Saved entries

Lemma read_part_ok task D s i : at_pos D Reading s i -> has_unprocessed_read_data s = false ->
  part_ok D (rank Reading s i) (fun s' i' => to_process D s' i' /\ (10 * budget i' + 10 * pings (heartbeat s') + 10 < rank Reading s i)%nat)
    (read_part fuel task (s, i)).
Proof.
  intros (Hw & Hc & Hs & Hl & Hctl & Hn) Hu. set (R := rank Reading s i). unfold read_part.
  destruct (closing_expired_ok fuel s i) as (sl & i1 & b & -> & Hq & _); [by apply Hw|]. cbn [run_bind fst].
  pose proof (quiet_live _ _ _ _ _ Hq Hl) as Hl1. set (s1 := set_heartbeat_sleep sl s).
  destruct (b && _); [apply last_shutdown_ok; [exact Hc|exact Hl1]|].
  assert (Hi1 : idle D R s1 i1) by (split_and!; [by eapply quiet_world|exact Hc|exact Hs|exact Hl1|exact Hctl|exact Hn|by apply rank_le]).
  eapply (part_bind D R (fun s' i' => (idle D R s' i' /\ has_unprocessed_read_data s' = false))); [by apply write_queued_ok|].
  intros s2 i2 [Hi2 Hu2]. cbn beta zeta.
  match goal with |- context [poll_read_more task ?w] => assert (Hpe : exists v, w = (set_post_expiry_read_attempted v s2, i2)) end.
  { destruct b; [by exists true|]. exists (post_expiry_read_attempted s2). by destruct s2. }
  destruct Hpe as [v Hpe]. rewrite Hpe. set (s3 := set_post_expiry_read_attempted v s2).
  assert (Hi3 : idle D R s3 i2) by exact Hi2.
  destruct (poll_read_more_ok task D R s3 i2 Hi3 Hu2) as (o & i3 & r & Ho & Hr).
  pose proof Hi3 as (Hw3 & Hc3 & Hs3 & Hl3 & Hctl3 & Hn3 & HR3).
  assert (Hwf : CorkSpec.wf (UnifiedOutput.write_buf o)) by (rewrite Ho; apply Hc3).
  destruct r as [|[data|e]].
  - destruct Hr as [-> Hq3]. apply read_blocked_ok; [|exact Hu2|].
    + split_and!; [by eapply quiet_world|split; [exact Hwf|exact (proj2 Hc3)]|exact Hs3|exact (quiet_live _ _ _ _ _ Hq3 Hl3)|exact Hctl3|exact Hn3|].
      etrans; [|exact HR3]. by apply rank_le.
    + intros s4 i4 Hi4 Hu4 Hd4. by apply idle_pending.
  - destruct Hr as (-> & Hne & Hemp). destruct (Z.eqb_spec (len data) 0) as [E|E].
    + cbn [part_ok returned on_stream fst snd]. split; [|done]. split; [exact (terminal_common (set_output o s3) (conj Hwf (proj2 Hc3)))|]. right. split; [done|].
      apply Hemp. destruct data; [done|]. rewrite len_cons in E. pose proof (len_nonneg data). lia.
    + destruct (Hne ltac:(by intros ->)) as [Hb Htp]. cbn [part_ok fst snd]. split; [exact Htp|].
      fold R. eapply Nat.lt_le_trans; [|exact HR3]. unfold rank. pose proof (weight_pos Reading s3).
      change (heartbeat (set_read_buf (read_buf s3 ++ data) (set_output o s3))) with (heartbeat s3). lia.
  - destruct Hr as [-> Hq3]. cbn [part_ok returned on_stream fst snd]. split; [|done]. split; [exact (terminal_common (set_output o s3) (conj Hwf (proj2 Hc3)))|].
    right. split; [done|]. eapply (live_prefix _ _ s3). exact (quiet_live _ _ _ _ _ Hq3 Hl3).
Qed.

(** What parsing leaves. *)
Definition parsed_ok (D : list Message.t) (hb : Heartbeat.t) (i0 : T) (m : comp (W (T := T)) (option Message.t)) : Prop :=
  match m with
  | Done (s, i) r => quiet i0 i /\ calmer hb (heartbeat s) /\ common s /\ state s <> StreamState.Closed /\ close_after_flush s = false /\
      pending_terminal_error s = None /\ pending_control_message s = None /\ nothing_held None s = true /\
      match r with
      | Ok message => accounted D message s i /\ (message = None -> has_unprocessed_read_data s = false)
      | Err e => has_unprocessed_read_data s = false /\ forall more, bytes_ok more -> all_messages i more = D
      end
  | _ => False
  end.

Lemma process_read_buf_ok D s i : to_process D s i -> parsed_ok D (heartbeat s) i (process_read_buf arch slice_addr (s, i)).
Proof.
  intros (Hw & Hc & Hs & Hcaf & Hterm & Hctl & Hn & fr & raw & Hsim & Hne & Ha). unfold process_read_buf.
  pose proof Hn as (_ & Em & Eb & Ep)%nothing_held_fields. rewrite Em, Eb. cbn [bool_decide]. rewrite !bool_decide_eq_true_2 by done. cbn [andb assert_or_panic].
  pose proof (next_post arch slice_addr Harch max validate pol _ _ _ _ Hsim Hne) as Hr.
  destruct (Protocol.process_next_with_activity _ _ _ _) as [[[p buf] accepted] r| |]; [|by destruct Hr..].
  set (s1 := set_read_buf buf (set_protocol p s)).
  assert (Hni : exists hb i', (if accepted then note_inbound None (s1, i) else (s1, i)) = (set_heartbeat hb s1, i') /\ quiet i i' /\ calmer (heartbeat s) hb).
  { destruct accepted; [destruct (note_inbound_ok None s1 i) as (hb & i' & -> & Hq & _ & Hcal); by exists hb, i'; split_and!; auto|].
    exists (heartbeat s), i. split; [by rewrite <- (set_heartbeat_self s1)|]. split; [apply env_refl|apply calmer_refl]. }
  destruct Hni as (hb & i' & -> & Hq & Hcal).
  assert (Hc' : common (set_heartbeat hb s1)) by (split; [exact (proj1 Hc)|keep_closing Hc (proj1 Hcal)]).
  assert (Hh : forall message s', pending_control_message s' = None -> pending_message s' = None -> pending_ping_batch s' = [] -> held message s' = option_list message).
  { intros message s' E1 E2 E3. unfold held. rewrite E1, E2, E3. cbn. by rewrite app_nil_r. }
  destruct r as [message|e]; cbn [on_stream fst snd parsed_ok]; split_and!; try done.
  - unfold accounted. change (pending_parse_error _) with (pending_parse_error s). rewrite Ep.
    change (read_buf _) with buf. change (protocol _) with p. change (has_unprocessed_read_data _) with (bool_decide (is_Some message) && negb (bool_decide (buf = []))).
    rewrite Hh by done. destruct message as [m|]; cbn [option_list option_rect].
    + destruct Hr as (fr' & Hsim' & Hr). exists fr', buf. split; [done|]. split.
      * cbn. destruct (decide (buf = [])) as [->|Hb]; [by rewrite bool_decide_eq_true_2|by rewrite bool_decide_eq_false_2].
      * intros more Hm. rewrite (quiet_all i i'), Ha, Hr by done. done.
    + destruct Hr as (fr' & raw' & Hsim' & Hneed & Hr). exists fr', raw'. split; [done|]. split; [done|].
      intros more Hm. by rewrite (quiet_all i i'), Ha, Hr by done.
  - by intros ->.
  - intros more Hm. rewrite (quiet_all i i'), Ha by done. rewrite (Hr more Hm). by rewrite app_nil_r.
Qed.

Lemma reading_ok task D s i : at_pos D Reading s i ->
  part_ok D (rank Reading s i) (fun _ _ => False) (reading arch slice_addr fuel task (s, i)).
Proof.
  intros Hp. unfold reading. cbn [fst]. set (R := rank Reading s i).
  eapply (part_bind D R (fun s' i' => to_process D s' i' /\
    (10 * budget i' + 10 * pings (heartbeat s') + (if has_unprocessed_read_data s then 4 else 10) < R)%nat)).
  { destruct (has_unprocessed_read_data s) eqn:Eu.
    - destruct Hp as (Hw & Hc & Hs & Hl & Hctl & Hn). cbn. destruct Hl as (Hcaf & Hterm & _ & _ & _ & Ha). split.
      + split_and!; try done. pose proof (nothing_held_none _ _ Hn Hctl) as Hh. apply nothing_held_fields in Hn as (_ & _ & _ & Ep).
        unfold accounted in Ha. rewrite Ep, Eu, Hh in Ha. destruct Ha as (fr & raw & Hsim & [-> Hne] & Ha). by exists fr, (read_buf s).
      + unfold R, rank, weight. rewrite Hcaf, Eu. lia.
    - by apply read_part_ok. }
  intros s1 i1 [Htp HR]. pose proof (process_read_buf_ok D s1 i1 Htp) as Hr. destruct Htp as (Hw1 & _).
  destruct (process_read_buf arch slice_addr (s1, i1)) as [[s2 i2] r| |]; try done.
  destruct Hr as (Hq & [_ Hpi] & Hc & Hs & Hcaf & Hterm & Hctl & Hn & Hr). pose proof Hn as (_ & Em & Eb & Ep)%nothing_held_fields.
  assert (Hb : (10 * budget i2 + 10 * pings (heartbeat s2) <= 10 * budget i1 + 10 * pings (heartbeat s1))%nat) by (destruct Hq as (_ & _ & ?); lia).
  apply (quiet_world _ _ Hq) in Hw1.
  destruct r as [message|e].
  - destruct Hr as [Ha Hun]. assert (Hl : live D message s2 i2) by (split_and!; try done; by rewrite Hctl).
    destruct (bool_decide (is_Some message) || _) eqn:Eo; cbn [part_ok fst snd].
    + split; [split; [done|split; [split; [done|left; split; [done|by left]]|by intros ? [=]]]|]. unfold rank, weight. rewrite Hcaf, Hctl.
      destruct message as [m|]; [change (nothing_held (Some m) s2) with false; destruct (has_unprocessed_read_data s); lia|].
      cbn in Eo. destruct (has_unprocessed_read_data s); [done|]. destruct (nothing_held None s2); lia.
    + apply orb_false_iff in Eo as [Eo1 Eo2%negb_false_iff]. rewrite Eo2 in HR. apply bool_decide_eq_false in Eo1.
      destruct message as [m|]; [by destruct Eo1|]. split; [by split_and!|]. unfold rank, weight. rewrite Hcaf, (Hun eq_refl). lia.
  - destruct Hr as [Hu Ha]. cbn [part_ok on_stream fst snd].
    destruct (keep_parse_error_common e s2 Hc Hs) as [Hc' Hs'].
    destruct (keep_parse_error_fields e s2) as (P1 & P2 & P3 & P4 & P5 & P6 & P7 & P8 & P9). split.
    + split; [done|]. split; [split; [done|left; split; [done|left]]|by intros ? [=]].
      unfold live, accounted, held. rewrite P1, P2, P3, P4, P5, P6, P7, Hctl, Em, Eb, Hu. split_and!; try done. intros more Hm. rewrite Ha by done.
      by rewrite app_nil_r.
    + unfold rank, weight. rewrite P3, P5, P8, Hcaf, Hctl. unfold nothing_held. rewrite P1.
      rewrite (bool_decide_eq_false_2 (Some e = None)) by done. rewrite andb_false_r. destruct (has_unprocessed_read_data s); lia.
Qed.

● Exercise:
Lines above containing "Hcal": give their number only.

● Output:
3